Board also exploring how to finance major HVAC upgrades at district buildings
An increase in the debt service levy to patrons in the Hannibal Public School District #60 would help expedite a plan for major HVAC upgrades at the district’s facilities, school officials say.
At the district’s annual tax rate hearing in August, the Board of Education is expected to increase the 85 cent debt service levy to $1.07 cents, raising the total levy to $4.24 per $100 of assessed valuation.
Technically, the school district has two levies — the debt service levy and the operating levy. Both have ceilings set by the Missouri Auditor.
The levies dictate how much people pay in personal property taxes for the maintenance and development of taxpayer-supported entities.
In previous years, the Hannibal School District has set a debt service levy lower than the maximum. The proposal this year is to raise the debt service levy 22 cents to $1.07, but still below the set ceiling of approximately $1.11.
According to school district officials, the $1.07 cent debt service levy provides enough support for a $13.5 million to $14.5 million general obligation bond financing issue subject to voter approval on the April 2, 2019, election.

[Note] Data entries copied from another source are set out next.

Definition append_prepared_streamed (io : Io) (w : WalWriter) (records : list PreparedRecord)
    (results : list AppendResult) (total : Z) : WalWriter * res WalWriteError (list AppendResult) :=
  match last records with
  | None => (w, Err (FormatViolation EmptyPreparedAppend))
  | Some newest =>
    let base := write_pos w in
    match next_offset base total with
    | Err e => (w, Err e)
    | Ok end_ =>
      let pending_before := appends_since_sync w in
      let buffer_len := Z.min total CHUNK_BYTES in
      if negb (io_alloc io 2) then (w, Err (AppendIo buffer_len))
      else if verify_writes (config w) && negb (io_alloc io 3) then (w, Err (AppendIo buffer_len))
      else
        match write_streamed io w records buffer_len total with
        | (f, Err e) => fails (rollback_failed_append io (set_file w f) base pending_before e)
        | (f, Ok _) =>
          let w := set_file w f in
          let verified := if verify_writes (config w)
                          then verify_streamed io w records buffer_len buffer_len total
                          else Ok () in
          match verified with
          | Err e => fails (rollback_failed_append io w base pending_before e)
          | Ok _ =>
            let w := set_write_pos w end_ in
            let w := set_pending w (saturating_add u32_max (appends_since_sync w)
                                      (Z.min (zlen records) u32_max)) in
            match maybe_sync io w with
            | (w, Err e) => fails (rollback_failed_append io w base pending_before e)
            | (w, Ok synced) =>
              let w := set_last_commit_seq w (wc_commit_seq (pr_commit newest)) in
              (w, Ok ((λ r, mkAppendResult (ar_offset r) (ar_bytes_written r) synced
                              (appends_since_sync w)) <$> results))
            end
          end
        end
    end
  end.

Definition append_one_streamed (io : Io) (w : WalWriter) (commit : WalCommit) :
    WalWriter * res WalWriteError AppendResult :=
  match ensure_ready w with
  | Err e => (w, Err e)
  | Ok _ =>
    let w := next_op_id w in
    match validate_coalesced_commits w [commit] with
    | Err e => (w, Err e)
    | Ok _ =>
      match check_stream_backpressure w with
      | Err e => (w, Err e)
      | Ok _ =>
        match prepare commit with
        | Err e => (w, Err e)
        | Ok record =>
          match append_prepared_streamed io w [record]
                  [mkAppendResult (write_pos w) (pr_bytes record) false 0] (pr_bytes record) with
          | (w, Ok (r :: _)) => (w, Ok r)
          | (w, Ok []) => (w, Err (FormatViolation EmptyPreparedAppend))
          | (w, Err e) => (w, Err e)
          end
        end
      end
    end
  end.

Definition append_commit := append_one_streamed.

(** The layout pass of a batch. *)
Fixpoint prepare_many (offset total : Z) (commits : list WalCommit) (records : list PreparedRecord)
    (results : list AppendResult) :
    res WalWriteError (list PreparedRecord * list AppendResult * Z) :=
  match commits with
  | [] => Ok (records, results, total)
  | c :: commits' =>
    match prepare c with
    | Err e => Err e
    | Ok record =>
      match next_offset offset (pr_bytes record) with
      | Err e => Err e
      | Ok end_ =>
        match checked_add usize_max total (pr_bytes record) with
        | None => Err (FormatViolation BatchExceedsAddressSpace)
        | Some total =>
            prepare_many end_ total commits' (records ++ [record])
              (results ++ [mkAppendResult offset (end_ - offset) false 0])
        end
      end
    end
  end.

That bond issue would help fund improvement at buildings in the district.
The district’s bond underwriter, L.J. Hart & Company of St. Louis, told district personnel and Board of Education members at a July 12 meeting that the current 85 cent debt service could not support the district while it also pursues the wide scope of HVAC projects necessary in the district.

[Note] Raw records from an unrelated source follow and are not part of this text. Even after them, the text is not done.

(* ===== verification/WalReader.v ===== *)
(** * WalReader: replay from a stream ([ffs-mvcc/src/wal_replay/reader.rs])

    [RecordReader] decodes the records of a captured byte range from a
    [Read]er in bounded chunks, checking for cancellation between reads and
    keeping only the identity of records a checkpoint covers.  The reader is
    a source of bytes with scripts of what each [read] call answers (a short
    count, an interruption, an error) and of when a cancellation arrives.

    The results: on a source whose answers are never errors, replaying the
    stream is replaying the buffer; and whatever the answers are, a stream
    replay that ends in a report or a tail-policy error agrees with the
    buffer replay, so an I/O error or a cancellation is never mistaken for a
    torn tail. *)

From stdpp Require Import base sorting numbers gmap list.
From S2P Require Import Prelude Wal WalReplay WalWriter.

Local Open Scope Z_scope.

(** ** Sources *)

(** What one [read] call answers: at most this many bytes, [EINTR], an error. *)
Inductive ReadAnswer := Got (count : Z) | Interrupted | Failed (code : Z).

(** The bytes to come, the answers of the next [read] calls (full reads once
    the script is over) and of the next cancellation checkpoints (never
    cancelled once it is over). *)
Record Source := mkSource {
  src_bytes : bytes;
  src_script : list ReadAnswer;
  src_cancel : list bool;
}.

(** Error codes of this file, as [External] errors. *)
Definition unexpected_eof : Z := 1.
Definition body_crosses_crc : Z := 2.

Definition checkpoint : replayM Source unit := λ src,
  match src_cancel src with
  | [] => Ret (src, Ok ())
  | cancelled :: rest =>
      let src := mkSource (src_bytes src) (src_script src) rest in
      Ret (src, if cancelled : bool then Err Cancelled else Ok ())
  end.

(** One [reader.read(buffer)] with room for [room] bytes: [None] is [EINTR]. *)
Definition read_call (room : Z) : replayM Source (option bytes) := λ src,
  let deliver (n : Z) (script : list ReadAnswer) :=
    let n := Z.to_nat (Z.min n room) in
    Ret (mkSource (drop n (src_bytes src)) script (src_cancel src), Ok (Some (take n (src_bytes src)))) in
  match src_script src with
  | [] => deliver room []
  | Got n :: script => deliver n script
  | Interrupted :: script => Ret (mkSource (src_bytes src) script (src_cancel src), Ok None)
  | Failed code :: script => Ret (mkSource (src_bytes src) script (src_cancel src), Err (External code))
  end.

(** The loop of [read_exact]; every iteration uses up an answer or delivers a
    byte, so the wanted bytes and the script are enough fuel. *)
Fixpoint read_exact_loop (fuel : nat) (want : Z) (got : bytes) : replayM Source bytes :=
  if want <=? 0 then mret got
  else
    match fuel with
    | O => λ _, Panic
    | S fuel' =>
        _ ← checkpoint;
        r ← read_call want;
        match r with
        | None => read_exact_loop fuel' want got
        | Some [] => throw (External unexpected_eof)
        | Some b => _ ← checkpoint; read_exact_loop fuel' (want - zlen b) (got ++ b)
        end
    end.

Board members agreed that delaying HVAC projects until after a 2027 balloon payment of $4.1 million on previously-issued school construction bonds was not acceptable. That forthcoming balloon payment, along with a low debt service levy, poses economic risks to the district, L.J. Hart representatives told the board.
“Delaying our efforts to make improvements currently expected to be in the $14 million to $25 million
range exposes the district to higher equipment costs as well as potentially higher interest rates. I don’t believe it makes any sense to postpone action for another capital facilities project for another nine years,” Rich Stilley, the District’s Business Manager said.
If the new tax levies are approved, the board may move toward placing a general obligation bond issue on the April 2019 ballot.
“The district’s facilities have continued to age, and in many instances the projected costs of fixing our buildings to be more conducive to a quality education are likely to rise as well in the near term,” said Board President Mark Bross.
The board will have until Jan. 22, 2019, to determine the costs of the most critical projects in time to place a bond issue on the April 2019 ballot.
“That should give us plenty of time to sift through the priority HVAC improvements needs in each building to develop our general obligation bond proposal that addresses a multitude of our highest priority problems to solve,” Bross said.
A 22-cent increase in the overall tax levy would mean a homeowner with a house worth $100,000 in Hannibal would see an increase in personal property taxes of $41.80 per year.
The expected $4.24 levy would place Hannibal in the middle of the pack in overall levy with schools of comparable sizes in Missouri.
Hannibal’s operating levy is expected to be near last year’s rate — $3.17.